Dunham: It’s literally something I only do when I’m feeling extreme self-hatred. Like, I’m already having the worst day in the world, what can I do? Oh, I guess google myself or search myself on Twitter. I’s a shocking move when I do it. But I also think we have this amazing thing where, by the time that people started reacting to one season, we were always deep at work on the next. And so the fact that we have this constant relationship to the work really insulated us in this nice way. By the time people were having some strong and enraged feeling about Hannah, we were off doing something else with her. And also, Jenni’s always said that she just felt lucky that the show stayed in the conversation. She was like, “Isn’t it kind of a miraculous thing that at no point over six years had been like, ‘That show’s still on?’” It’s a pretty amazing thing when it stays that vibrant.

And when you make an episode like the Matthew Rhys one for this year, is there a part of you knowing that there will be twelve dozen think pieces about this on Monday morning?

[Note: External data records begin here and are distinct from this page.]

(* ===== verification/WitnessConnect.v ===== *)
(** * Witnesses: the connect node

    For each theorem about rooms and connections, a concrete run in which its
    hypotheses hold. *)

From Stdlib Require Import ZArith Lia String.
From stdpp Require Import base tactics list gmap strings relations.
From S2P Require Import Prelude GoStd Effects Redis Database Proto World Rules RefWorld Store Sessions Auth.
From S2P Require Import AuthSpec Room ConnectMem RoomManager RoomSpec Registry Connection ConnectSpec.
From S2P Require Import RefCodec WitnessLogic.

Local Open Scope string_scope.
Local Open Scope Z_scope.

(** ** Steps of a pool *)
Section steps.
Context {M A : Type} (Req : prog (ev M) A -> Prop).
Abbreviation step := (pool_step (ext false) (@env M) (fun _ => Req)).

Lemma step_mem ps (v : sysview M) i {B} (f : M -> B * M) k :
  ps !! i = Some (Vis (Mem f) k) ->
  step (ps, v) (<[i := k (f (v_mem v)).1]> ps, set_mem (f (v_mem v)).2 (tick (v_now v) v)).
Proof.
  intros Hi. eapply pool_event; [exact Hi|]. exists (v_now v). split; [lia|]. left. cbn. by destruct (f (v_mem v)).
Qed.

(** A goroutine arrives and makes its first access to memory. *)
Lemma arrive_mem ps (v : sysview M) {B} (f : M -> B * M) k :
  Req (Vis (Mem f) k) ->
  pool_reachable (ext false) (@env M) Req (ps, v)
    (ps ++ [k (f (v_mem v)).1], set_mem (f (v_mem v)).2 (tick (v_now v) v))%list.
Proof.
  intros Hreq. eapply rtc_l; [apply pool_arrive; exact Hreq|]. eapply rtc_l; [|apply rtc_refl].
  pose proof (step_mem (ps ++ [Vis (Mem f) k])%list v (length ps) f k) as Hs.
  rewrite insert_app_r_alt, Nat.sub_diag in Hs by done. apply Hs.
  by rewrite lookup_app_r, Nat.sub_diag by done.
Qed.
End steps.

(** ** Rooms *)
Definition pair_room : Room := Join 8 1 (Join 7 0 NewRoom).

Lemma pair_room_wf : room_wf pair_room.
Proof. apply join_wf, join_wf, new_room_wf. Qed.

Lemma room_refines_map_witness : broadcast_targets 7 pair_room = [1%nat] /\ (Leave 7 (Some 3%nat) pair_room).1 = false.
Proof.
  destruct (room_refines_map pair_room pair_room_wf) as (_ & _ & Hleave & Htargets). split.
  - rewrite Htargets. vm_compute. reflexivity.
  - destruct (Hleave 7 (Some 3%nat)) as (_ & _ & ->). vm_compute. reflexivity.
Defined.

Definition start_view (m : ConnectMem) : sysview ConnectMem := View 1000 ∅ demo_db [] ∅ [] [] m.

Definition join_7 : room_op := OpJoin 5 7 0.
(** User 7 has joined room 5. *)
Definition joined_view : sysview ConnectMem :=
  set_mem (join_section 5 7 0 node_start).2 (tick 1000 (start_view node_start)).

Lemma joined_run : rooms_run false (fun _ => True) ([], start_view node_start) ([Ret tt], joined_view).
Proof.
  exact (arrive_mem _ [] (start_view node_start) (join_section 5 7 0) Ret (ex_intro _ join_7 (conj I eq_refl))).
Qed.

Lemma joined_members : room_view 5 (v_mem joined_view) = [(7, 0%nat)].
Proof. vm_compute. reflexivity. Qed.

Lemma rooms_invariant_witness : rooms_ok (v_mem joined_view) /\ NoDup (room_view 5 (v_mem joined_view)).*1.
Proof.
  destruct (rooms_invariant (fl := false) (start_view node_start) [Ret tt] joined_view eq_refl joined_run) as [Ho Hn].
  split; [exact Ho|apply Hn].
Defined.

(** User 8 joins room 5 and leaves it; before the leave collects the room it saw
    empty, user 7 joins. *)
Definition race_progs : list (prog (ev ConnectMem) unit) := room_prog <$> [OpJoin 5 8 1; OpLeave 5 8 None; join_7].
Definition race1 := sched false [Turn 0 1 false; Turn 1 1 false; Turn 1 1 false; Turn 2 1 false] (race_progs, start_view node_start).
(** Now the collection. *)
Definition race2 := sched false [Turn 1 1 false] race1.

Definition returned (o : option (prog (ev ConnectMem) unit)) : bool := match o with Some (Ret _) => true | _ => false end.

Lemma member_kept_witness :
  returned (race1.1 !! 1%nat) = false /\ returned (race2.1 !! 1%nat) = true /\ (7, 0%nat) ∈ room_view 5 (v_mem race2.2).
Proof.
  split; [vm_compute; reflexivity|]. split; [vm_compute; reflexivity|].
  apply (member_kept (fl := false) 5 7 0 (start_view node_start) [] (start_view node_start) race1.1 race1.2 race2.1 race2.2).
  - reflexivity.
  - apply rtc_refl.
  - constructor.
  - rewrite <- surjective_pairing. apply sched_reachable.
    repeat (apply Forall_cons; split; [eexists; split; [|reflexivity]; vm_compute; reflexivity|]). apply Forall_nil_2.
  - apply (bool_decide_eq_true_1 _). vm_compute. reflexivity.
  - rewrite <- !surjective_pairing. apply sched_ok.
Defined.

(** ** A node with two connections, in one room *)
Definition connect (u : Z) (m : ConnectMem) : ConnectMem := (add_section u (next_ptr m) (alloc_client u m).2).2.
Definition two_clients : ConnectMem := connect 8 (connect 7 node_start).
Definition meeting : ConnectMem := (join_section 5 8 1 (join_section 5 7 0 two_clients).2).2.
(** User 7 has reconnected. *)
Definition reconnected : ConnectMem := connect 7 meeting.

Lemma connect_ok gc u m : conn_ok gc m -> exists gc', conn_ok gc' (connect u m).
Proof.
  intros Hok. destruct (alloc_conn gc u m Hok) as [_ Hok1]. exists (<[next_ptr m := u]> gc).
  apply add_conn; [apply lookup_insert_eq|exact Hok1].
Qed.

Lemma meeting_conn_ok : exists gc, conn_ok gc meeting.
Proof.
  destruct (node_start_ok false (HA := ambient_any false) tt) as (_ & H0 & _). destruct (connect_ok _ 7 _ H0) as [g1 H1]. destruct (connect_ok _ 8 _ H1) as [g2 H2].
  exists g2. apply join_conn, join_conn, H2.
Qed.

Lemma reconnected_conn_ok : exists gc, conn_ok gc reconnected.
Proof. destruct meeting_conn_ok as [g H]. by apply (connect_ok g). Qed.

Lemma two_clients_rooms_ok : rooms_ok two_clients.
Proof.
  eapply (rooms_J_ext (fun _ _ => True) ∅ node_start two_clients); [reflexivity..|cbn; lia|apply node_start_J].
Qed.

Lemma meeting_rooms_ok : rooms_ok meeting.
Proof. apply join_section_ok, join_section_ok, two_clients_rooms_ok. Qed.

Definition on_node (m : ConnectMem) : refworld ConnectMem := demo ConnectMem m.
Abbreviation mem_of w := (v_mem (view (fl := false) (M := ConnectMem) w)).

Definition broadcast1 := exec (fl := false) (BroadcastRoom 5 7 "hi") (on_node meeting).

Lemma BroadcastRoom_delivers_witness : broadcast1.1 = 1 /\ chan_heap (mem_of broadcast1.2) !! 1%nat = Some ["hi"].
Proof.
  destruct (BroadcastRoom_delivers (fl := false) (HW := ref_env false ConnectMem) 5 7 "hi" (on_node meeting) broadcast1.1 broadcast1.2 meeting_rooms_ok) as [[_ Hd] Hn].
  - apply (bool_decide_unpack _). vm_compute. exact I.
  - apply run_pair.
  - rewrite Hn, Hd. split; vm_compute; reflexivity.
Defined.

(** ** Connections *)
Definition trusted (r : VerifyRequest) : prog (ev ConnectMem) (res VerifyReply) := Ret (Ok {| vp_UserId := 7 |}).
Definition node_a : Registry := {| ServerID := "node-a" |}.
Definition open_7 : node_op := OpConnect node_a trusted true "s" ["join 5"].

(** A connection has been allocated and not yet registered. *)
Definition allocated_view : sysview ConnectMem :=
  set_mem (alloc_client 7 node_start).2 (tick 1000 (start_view node_start)).

Lemma node_invariant_witness :
  client_heap (v_mem allocated_view) !! 0%nat = Some (MkClient 7 0 ∅ false 0 false)
  /\ forall c cl, client_heap (v_mem allocated_view) !! c = Some cl -> c_closes cl = (if c_once cl then 1 else 0)%nat.
Proof.
  split; [reflexivity|].
  refine (proj1 (proj2 (proj2 (node_invariant (fl := false) (start_view node_start) _ allocated_view eq_refl
    (arrive_mem _ [] (start_view node_start) (alloc_client 7) _ (ex_intro _ open_7 (conj _ eq_refl))))))).
  intros r. exact I.
Defined.

Definition login5 := exec (fl := false) (Login store30 ann_login) (on_node node_start).
Definition serve1 := exec (fl := false) (ServeWS node_a (fun r => rpc (Verify r)) true session1) login5.2.

Lemma login5_rep : sess_rep own1 act1 (v_rds (view (fl := false) (M := ConnectMem) login5.2)).
Proof.
  replace (v_rds (view (fl := false) (M := ConnectMem) login5.2)) with (v_rds (view (fl := false) (M := unit) login1.2)) by (vm_compute; reflexivity).
  apply login1_rep.
Qed.

Lemma ServeWS_authenticates_witness : serve1.1 = Serving 0 7 /\ find_client 7 (mem_of serve1.2) = Some (0%nat, 0%nat).
Proof.
  pose proof (ServeWS_authenticates (fl := false) (HW := ref_env false ConnectMem) node_a ∅ own1 act1 true session1 login5.2 serve1.1 serve1.2 login5_rep) as H.
  assert (conn_ok ∅ (mem_of login5.2)) as Hok.
  { replace (mem_of login5.2) with node_start by (vm_compute; reflexivity). apply (node_start_ok false (HA := ambient_any false) tt). }
  specialize (H Hok (run_pair _ _)).
  replace serve1.1 with (Serving 0 7) in * by (vm_compute; reflexivity).
  destruct H as (_ & _ & _ & _ & _ & Hf & _). split; [reflexivity|exact Hf].
Defined.

Definition stale1 := exec (fl := false) (offline 0 7) (on_node reconnected).

Lemma stale_pump_harmless_witness : mem_of stale1.2 = reconnected.
Proof.
  destruct reconnected_conn_ok as [gc Hok].
  refine (proj1 (stale_pump_harmless (fl := false) (HW := ref_env false ConnectMem) gc 0 7 (on_node reconnected) stale1.1 stale1.2 Hok _ (run_pair _ _))).
  intros Heq. apply (f_equal (fun o => bool_decide (o = Some 0%nat))) in Heq. vm_compute in Heq. discriminate Heq.
Defined.

(** User 7 is connected here and, since, to node-b, which the table names. *)
Definition moved : refworld ConnectMem :=
  ref_start 1000 {[userServerKey 7 := REntry (VStr "node-b") None]} demo_db meeting [].
Definition offline1 := exec (fl := false) (offline 0 7) moved.

Lemma reconnect_elsewhere_unrouted_witness :
  v_rds (view (fl := false) (M := ConnectMem) offline1.2) !! userServerKey 7 = None.
Proof.
  destruct meeting_conn_ok as [gc Hok].
  apply (reconnect_elsewhere_unrouted (fl := false) (HW := ref_env false ConnectMem) gc 0 7 "node-b" None moved offline1.1 offline1.2 eq_refl Hok).
  - vm_compute. reflexivity.
  - apply lookup_insert_eq.
  - apply run_pair.
Defined.

Definition push_8 : PushMsgRequest := {| pmr_ToUserId := 8; pmr_Payload := "hi"; pmr_MsgType := 0 |}.
Definition push1 := exec (fl := false) (PushMsg_handler push_8) (on_node meeting).

Lemma PushMsg_delivers_witness : exists c ch, find_client 8 meeting = Some (c, ch) /\ chan_ready ch meeting = true
  /\ mem_of push1.2 = set_chan ch (fun buf => buf ++ ["hi"])%list meeting.
Proof.
  destruct (PushMsg_delivers (fl := false) (HW := ref_env false ConnectMem) push_8 (on_node meeting) push1.1 push1.2 (run_pair _ _)) as (b & Hb & H).
  replace push1.1 with (Ok {| pmp_Success := true |} : res PushMsgReply) in Hb by (vm_compute; reflexivity).
  injection Hb as <-. exact H.
Defined.

Definition push_both : PushAllRequest := {| par_GroupId := 3; par_Payload := "hi"; par_UserIds := [7; 9; 8]; par_MsgType := 0 |}.
Definition push2 := exec (fl := false) (PushMsgToUsers_handler push_both) (on_node meeting).

Lemma PushMsgToUsers_delivers_witness :
  exists fail, push2.1 = Ok {| pmp_Success := Nat.eqb fail 0 |}
    /\ pushed "hi" (omap (M := list) (fun u => find_client u meeting) [7; 9; 8]) meeting fail (mem_of push2.2).
Proof. exact (PushMsgToUsers_delivers (fl := false) (HW := ref_env false ConnectMem) push_both (on_node meeting) push2.1 push2.2 (run_pair _ _)). Defined.

(** Two messages in the buffer of client 0; the second write fails. *)
Definition buffered : ConnectMem := set_chan 0 (fun _ => ["a"; "b"]) meeting.
Definition turns2 : list write_turn := [{| wt_tick := true; wt_write_ok := true |}; {| wt_tick := false; wt_write_ok := false |}].
Definition pump1 := exec (fl := false) (writePump 0 0 turns2) (on_node buffered).

Lemma writePump_fifo_witness : exists lost rest, ["a"; "b"] = (pump1.1 ++ lost ++ rest)%list /\ (length lost <= 1)%nat.
Proof.
  destruct (writePump_fifo (fl := false) (HW := ref_env false ConnectMem) 0 0 turns2 ["a"; "b"] (on_node buffered) pump1.1 pump1.2) as (lost & rest & _ & H).
  - vm_compute. reflexivity.
  - apply run_pair.
  - exists lost, rest. exact H.
Defined.

Definition reads1 := exec (fl := false) (read_loop 0 7 0 ["join 5"; "garbage"; "leave 5"; "join 5"]) (on_node two_clients).

Lemma two_clients_view a : room_view a two_clients = [].
Proof.
  unfold room_view. change (room_ptr a two_clients) with (room_ptr a node_start).
  destruct (room_ptr a node_start) as [r|]; reflexivity.
Qed.

Lemma ended_connection_roomless_witness : roomless 7 0 (mem_of reads1.2).
Proof.
  eapply (ended_connection_roomless (fl := false) (HW := ref_env false ConnectMem) 0 7 0 ["join 5"; "garbage"; "leave 5"; "join 5"] (on_node two_clients) reads1.2).
  - split; [apply two_clients_rooms_ok|]. eexists. split; [reflexivity|]. intros a Ha. exfalso. revert Ha.
    change (v_mem _) with two_clients. rewrite two_clients_view. apply not_elem_of_nil.
  - replace PumpDone with reads1.1 by (vm_compute; reflexivity). apply run_pair.
Defined.

Definition null1 := exec (fl := false) (readPump 0 7 0 ["null"; "join 5"]) (on_node meeting).

Lemma null_message_panics_witness : null1.1 = PumpPanic.
Proof. apply (null_message_panics (fl := false) (HW := ref_env false ConnectMem) 0 7 0 ["join 5"] (on_node meeting) null1.1 null1.2), run_pair. Defined.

Konner: I think the Matthew Rhys one is the closest I’ve ever come to actually thinking that people will have opinions about this, because I’m usually so off on the things that people get upset about. But I certainly did not expect the reaction it got. That was one of the times I felt so lucky. We are in our final season, it’s the third episode and people really want to talk about it and that felt incredibly flattering.

The Matthew Rhys episode was followed by the return of Patrick Wilson as Joshua. And Carolyn comes back near the end. Was there anyone you wanted to bring back over the course of this final year who you weren’t able to?

Konner: Just everybody, theoretically. We would have loved to bring back everyone.

Dunham: We had fantasies about a way to weave in every single character who wasn’t dead.

Konner: We also didn’t want it to be like The Great Muppet Caper, just cameo after cameo after cameo. But Joshua made so much sense because we had this reason which was, what’s the worst way she could find out she was pregnant? It made story sense. But we definitely talked about who could naturally be hanging out on the streets of New York — that was something that we really wanted. And it was so beautiful because at our premiere, so many people who had done the show, second season, third season, showed up and still felt a relationship and a kinship to having been on the show and it was so nice to see that people felt like graduates of a weirdo high school that all wanted to come back to the reunion.